Introducing wolves to Colorado estimates a price tag north of $6 million, without accounting for expected depredation payouts and lawsuits. I fail to see how that kind of tax burden is an economic benefit to the people of Colorado.

The claim, “Wolves have the power to help buffer…against the oncoming environmental consequences of our species” appears to be in contradiction to the primary argument being made. 

For wolves to have a proper place in our current ecosystem, we need to first address the apex invader of the ecosystem — the ever-present recreationist whose environmental impact is expanding in distance, method, duration and frequency. That means we need to close all hiking trails, biking trails, 4×4 trails, campgrounds, ski resorts, disallow hunting, halt resource extraction, and tear down hundreds of miles of wildlife fence. When that is complete, Colorado will have achieved the ideal ecosystem for the prestigious wolf to repair.

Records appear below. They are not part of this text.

(* ===== verification/Routes.v ===== *)
(** internal/linux/routes.go: the routes and rules that a node wants, and how
    the kernel is brought to have them, checked for them, and cleaned of those
    that other settings left behind.  A method of the backend is a procedure on
    the kernel; an error wrapped with [%w] is that error. *)

From S2P Require Import Prelude Netip Ports Spec Desired Netlink.
From stdpp Require Import gmap strings.
Open Scope Z_scope.
Open Scope velvet_scope.

(** * Desired state (desired.go) *)

Record DynamicLinksPlan := mkDynamicLinksPlan {
  dp_Mode : string; dp_AllowCandidatePrefixes : list Prefix; RecoveryTimeout : Z }.
Record DesiredState := mkDesiredState {
  RetainedLinks : list LinkPlan; Ports : PortChoice; ds_Durable : DurableSettings; ds_UID : NodeUID;
  UUID : list byte; FabricPSK : list byte; LinkPoolV4 : Prefix; LinkPoolV6 : Prefix; LoopbackPoolV6 : Prefix;
  LoopbackV6 : Addr; ds_VFPPort : Z; FabricTableID : Z; LoopbackOwnerAlias : string; Forwarding : bool;
  Links : list LinkPlan; ds_Routes : list RoutePlan; Rules : list RulePlan; ds_Babel : option BabelPlan;
  ds_DynamicLinks : option DynamicLinksPlan; ds_PrivateKey : list byte }.

Definition StaticProtocol : Z := 201.
Definition LinkProtocol : Z := 202.
Definition NeighborFallbackPriority : Z := 131008.

Record managedRoute := mkManagedRoute { route : NRoute; metric : option Z }.

(** * Comparisons *)

Definition ipEqual (a b : list byte) : bool :=
  if bool_decide (a = []) || bool_decide (b = []) then bool_decide (a = []) && bool_decide (b = [])
  else IP_Equal a b.

Definition routesMatch (a b : NRoute) : bool :=
  if negb (nr_Table a =? nr_Table b) || negb (nr_Protocol a =? nr_Protocol b) ||
     negb (nr_Type a =? nr_Type b) || negb (ipEqual (nr_Src a) (nr_Src b)) then false
  else
    match prefixFromIPNet (nr_Dst a), prefixFromIPNet (nr_Dst b) with
    | Some ap, Some bp =>
      if bool_decide (ap = bp) then negb (nr_Type a =? RTN_UNICAST) || (nr_LinkIndex a =? nr_LinkIndex b) else false
    | _, _ => false
    end.

(** [candidate.Dst != nil && candidate.Dst.IP.To4() == nil] is [dst_is6]. *)
Definition anyRouteMatches (r : NRoute) (candidates : list NRoute) : bool :=
  existsb (λ candidate,
    let priority := if (nr_Priority candidate =? 0) && dst_is6 (nr_Dst candidate) then 1024 else nr_Priority candidate in
    routesMatch r candidate && (nr_Priority r =? priority)) candidates.

Definition installedRoutePresent (wanted : NRoute) (current : list NRoute) : bool :=
  let scope := if dst_is6 (nr_Dst wanted) then SCOPE_UNIVERSE else nr_Scope wanted in
  existsb (λ r, anyRouteMatches r [wanted] && (nr_Scope r =? scope) && ipEqual (nr_Gw r) (nr_Gw wanted) &&
    (nr_MultiPath r =? 0) && (nr_Tos r =? nr_Tos wanted)) current.

Definition managedRouteMatches (current : NRoute) (wanted : managedRoute) : bool :=
  if negb (routesMatch current (route wanted)) then false
  else match metric wanted with None => true | Some m => nr_Priority current =? m end.
Definition managedRoutePresent (wanted : managedRoute) (current : list NRoute) : bool :=
  existsb (λ r, managedRouteMatches r wanted) current.
Definition anyManagedRouteMatches (current : NRoute) (wanted : list managedRoute) : bool :=
  existsb (λ r, managedRouteMatches current r) wanted.

Definition ipNetEqual (a b : option IPNet) : bool :=
  match a, b with
  | None, None => true
  | Some x, Some y =>
    match prefixFromIPNet (Some x), prefixFromIPNet (Some y) with
    | Some ap, Some bp => bool_decide (ap = bp)
    | _, _ => false
    end
  | _, _ => false
  end.
Definition rulesMatch (a b : NRule) : bool :=
  (nu_Family a =? nu_Family b) && (nu_Table a =? nu_Table b) && (nu_Priority a =? nu_Priority b) &&
  (nu_Protocol a =? nu_Protocol b) && ipNetEqual (nu_Src a) (nu_Src b) && ipNetEqual (nu_Dst a) (nu_Dst b).
Definition anyRuleMatches (rule : NRule) (candidates : list NRule) : bool := existsb (rulesMatch rule) candidates.

(** * What is wanted *)

Definition desiredNetlinkRule (item : RulePlan) : NRule :=
  if Prefix_IsValid (rl_Source item)
  then mkNRule (family (Prefix_Addr (rl_Source item))) (rl_TableID item) (Priority item) StaticProtocol
         (Some (prefixIPNet (rl_Source item))) None
  else mkNRule (family (Prefix_Addr (rl_Destination item))) (rl_TableID item) (Priority item) StaticProtocol
         None (Some (prefixIPNet (rl_Destination item))).
Definition desiredNetlinkRules (desired : DesiredState) : list NRule := map desiredNetlinkRule (Rules desired).

Section Procedures.
Context {W : Type} `{Kernel W}.

(** One route; [peer_source] is the source address of a route to a loopback. *)
Definition peer_source (desired : DesiredState) (item : RoutePlan) : list byte :=
  if (TableID item =? FabricTableID desired) && Is6 (Prefix_Addr (rp_Prefix item)) &&
     Contains (LoopbackPoolV6 desired) (Prefix_Addr (rp_Prefix item))
  then AsSlice (LoopbackV6 desired) else [].
Definition desired_route (desired : DesiredState) (item : RoutePlan) (index : Z) : NRoute :=
  let make index src scope type :=
    mkNRoute index (Some (prefixIPNet (rp_Prefix item))) src [] 0 0 (default 0 (Metric item)) scope
      StaticProtocol (TableID item) type in
  match Type_ item with
  | RouteViaPeer => make index (peer_source desired item) SCOPE_LINK RTN_UNICAST
  | RouteThrow => make 0 [] SCOPE_UNIVERSE RTN_THROW
  | RouteUnreachable => make 0 [] SCOPE_UNIVERSE RTN_UNREACHABLE
  end.
Definition desiredNetlinkRoute (desired : DesiredState) (item : RoutePlan) : sys W managedRoute :=
  match Type_ item with
  | RouteViaPeer =>
    device ← LinkByName (rp_InterfaceName item);
    match device with
    | None => sys_err "not found"
    | Some l => mret (mkManagedRoute (desired_route desired item (ln_Index l)) (Metric item))
    end
  | _ => mret (mkManagedRoute (desired_route desired item 0) (Metric item))
  end.
Fixpoint desired_routes (desired : DesiredState) (items : list RoutePlan) : sys W (list managedRoute) :=
  match items with
  | [] => mret []
  | item :: items =>
    r ← desiredNetlinkRoute desired item;
    rs ← desired_routes desired items;
    mret (r :: rs)
  end.
Definition desiredNetlinkRoutes (desired : DesiredState) : sys W (list managedRoute) :=
  desired_routes desired (ds_Routes desired).

(** * Listing *)

Definition routesByProtocol (protocol : Z) : sys W (list NRoute) :=
  RouteListFiltered FAMILY_ALL (mkRouteFilter (Some RT_TABLE_UNSPEC) (Some protocol)).
Definition routesInTable (table : Z) : sys W (list NRoute) :=
  RouteListFiltered FAMILY_ALL (mkRouteFilter (Some table) None).
Definition rulesByProtocol (protocol : Z) : sys W (list NRule) :=
  r4 ← RuleList FAMILY_V4;
  r6 ← RuleList FAMILY_V6;
  mret (filter (λ u, nu_Protocol u = protocol) (r4 ++ r6)).

(** * Reconciling *)

Definition replaceStaticRoutes (wanted : list managedRoute) : sys W unit :=
  current ← routesByProtocol StaticProtocol;
  each (λ m, if installedRoutePresent (route m) current then mret tt else RouteReplace (route m)) wanted.

Definition deleteStaleStaticRoutes (wanted : list managedRoute) : sys W unit :=
  current ← routesByProtocol StaticProtocol;
  each (λ r, if negb (anyManagedRouteMatches r wanted) then RouteDel r else mret tt) current.

Definition reconcilePolicyRules (desired : DesiredState) : sys W unit :=
  let wanted := desiredNetlinkRules desired in
  current ← rulesByProtocol StaticProtocol;
  each (λ u, if anyRuleMatches u current then mret tt else RuleAdd u) wanted;;
  each (λ u, if negb (anyRuleMatches u wanted) then RuleDel u else mret tt) current.

Definition reconcileRoutesAndRules (desired : DesiredState) : sys W unit :=
  wanted ← desiredNetlinkRoutes desired;
  replaceStaticRoutes wanted;;
  reconcilePolicyRules desired;;
  deleteStaleStaticRoutes wanted.

(** * Verifying *)

Definition verifyStaticRoutes (desired : DesiredState) : sys W unit :=
  wanted ← desiredNetlinkRoutes desired;
  current ← routesByProtocol StaticProtocol;
  each (λ m, if negb (managedRoutePresent m current) then sys_err "route is missing" else mret tt) wanted;;
  each (λ r, if negb (anyManagedRouteMatches r wanted) then sys_err "stale route remains" else mret tt) current.

Definition verifyPolicyRules (desired : DesiredState) : sys W unit :=
  let wanted := desiredNetlinkRules desired in
  current ← rulesByProtocol StaticProtocol;
  each (λ u, if negb (anyRuleMatches u current) then sys_err "rule is missing" else mret tt) wanted;;
  each (λ u, if negb (anyRuleMatches u wanted) then sys_err "stale rule remains" else mret tt) current.

(** A table of ours holds only routes of ours.  The tables are visited in the
    order of the list here, in any order in the code. *)
Definition foreign_route (desired : DesiredState) (r : NRoute) : bool :=
  let babelOwned := match ds_Babel desired with Some b => nr_Protocol r =? Protocol b | None => false end in
  negb (nr_Protocol r =? StaticProtocol) && negb (nr_Protocol r =? LinkProtocol) && negb babelOwned.
Definition desired_tables (desired : DesiredState) : list Z :=
  remove_dups (FabricTableID desired :: map TableID (ds_Routes desired) ++ map rl_TableID (Rules desired)).
Definition rejectForeignTableState (desired : DesiredState) : sys W unit :=
  each (λ table,
    rs ← routesInTable table;
    each (λ r, if foreign_route desired r then sys_err "routing table contains foreign route" else mret tt) rs)
    (desired_tables desired).

Definition cleanupDisabledBabelState : sys W unit :=
  rs ← routesByProtocol BabelDynamicProtocol;
  each RouteDel rs;;
  us ← rulesByProtocol BabelDynamicProtocol;
  each RuleDel us.
End Procedures.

Nicholas J. Krick, New Castle

Competing ethics

The Lake Christine Fire was the result of the adrenaline and testosterone rush of watching tracer bullets in fiery flight toward a target. 

Presumably, all gun owners have a set of parameters of when and where they will fire their weapons, be it target shooting, hunting, self protection, vengeance, armed robbery, murder/suicide, mental illness, or mass shooting. 

It is this array of intentions and vagaries of the human heart that render “the right to bear arms” problematic. All of these are protected and unpreventable acts granted under the NRA interpretation of the 2nd Amendment. 

How this ethic meshes with “the right to life, liberty and the pursuit of happiness” remains open to debate. 

Robert Porath, Boulder/Meredith

Plenty of examples

Come on GPI, give the Garfield-16 superintendent a break in the Grand Valley High School graduation sash controversy (May 8 Editorial).

The superintendent probably realizes she could have used a better analogy than the Confederate flag as a reason for not allowing a student to wear a sash with Mexico/U.S. identifying characteristics. Here are two examples of two possible sashes that the school district or others might not want worn to a graduation ceremony:

• A Republic of Texas flag, worn by a former Texas resident who is proud of their heritage. The Republic of Texas, as you might know, allowed slavery and later entered the Confederacy. The Republic of Texas flag might be considered a racist sign by some.

• A Russia/U.S. sash, worn by a native Russian student, or even someone with Russian lineage. With the U.S. in a proxy war with Russia, do you kinda think someone might object to being forced to view such a sash at a graduation ceremony.

Other examples shouldn’t be hard to come up with.

Lynn “Jake” Burton, Glenwood Springs

AR-15s good for nothing but killing

“An AR–15 style rifle chambered in a .223 Remington round or a 5.56x45mm NATO round is hereby declared to be the National Gun of the United States.”

The quote above is the entire text of H.R. 1095, a bill introduced in Congress on Feb. 17 by our Congresswoman, Lauren Boebert. One of her co-sponsors on the bill is none other than George Santos, the Congressman who faked virtually every aspect of his life. Is this a cruel joke?

The AR-15 assault rifle Congresswoman Boebert wants to make our “National Gun” is a weapon of war. Its bullets are designed to tear human flesh to pieces by “yawing,” tumbling or fragmenting in the body, and thereby causing maximum internal bleeding and tissue damage. 

I am a Vietnam war vet, and the M-16s we carried there were an offshoot of the AR-15. The Army always told us it was the best rifle in the world because of how efficiently it killed “the enemy.”

Recently, the AR-15 has been used in mass shootings in Texas and many other places. As we see almost nightly on TV, it has shredded the bodies of innumerable men, women, schoolchildren, and even babies. 

These innocent victims are not “the enemy,” Congresswoman Boebert, and our peace-loving nation does not need a “National Gun.”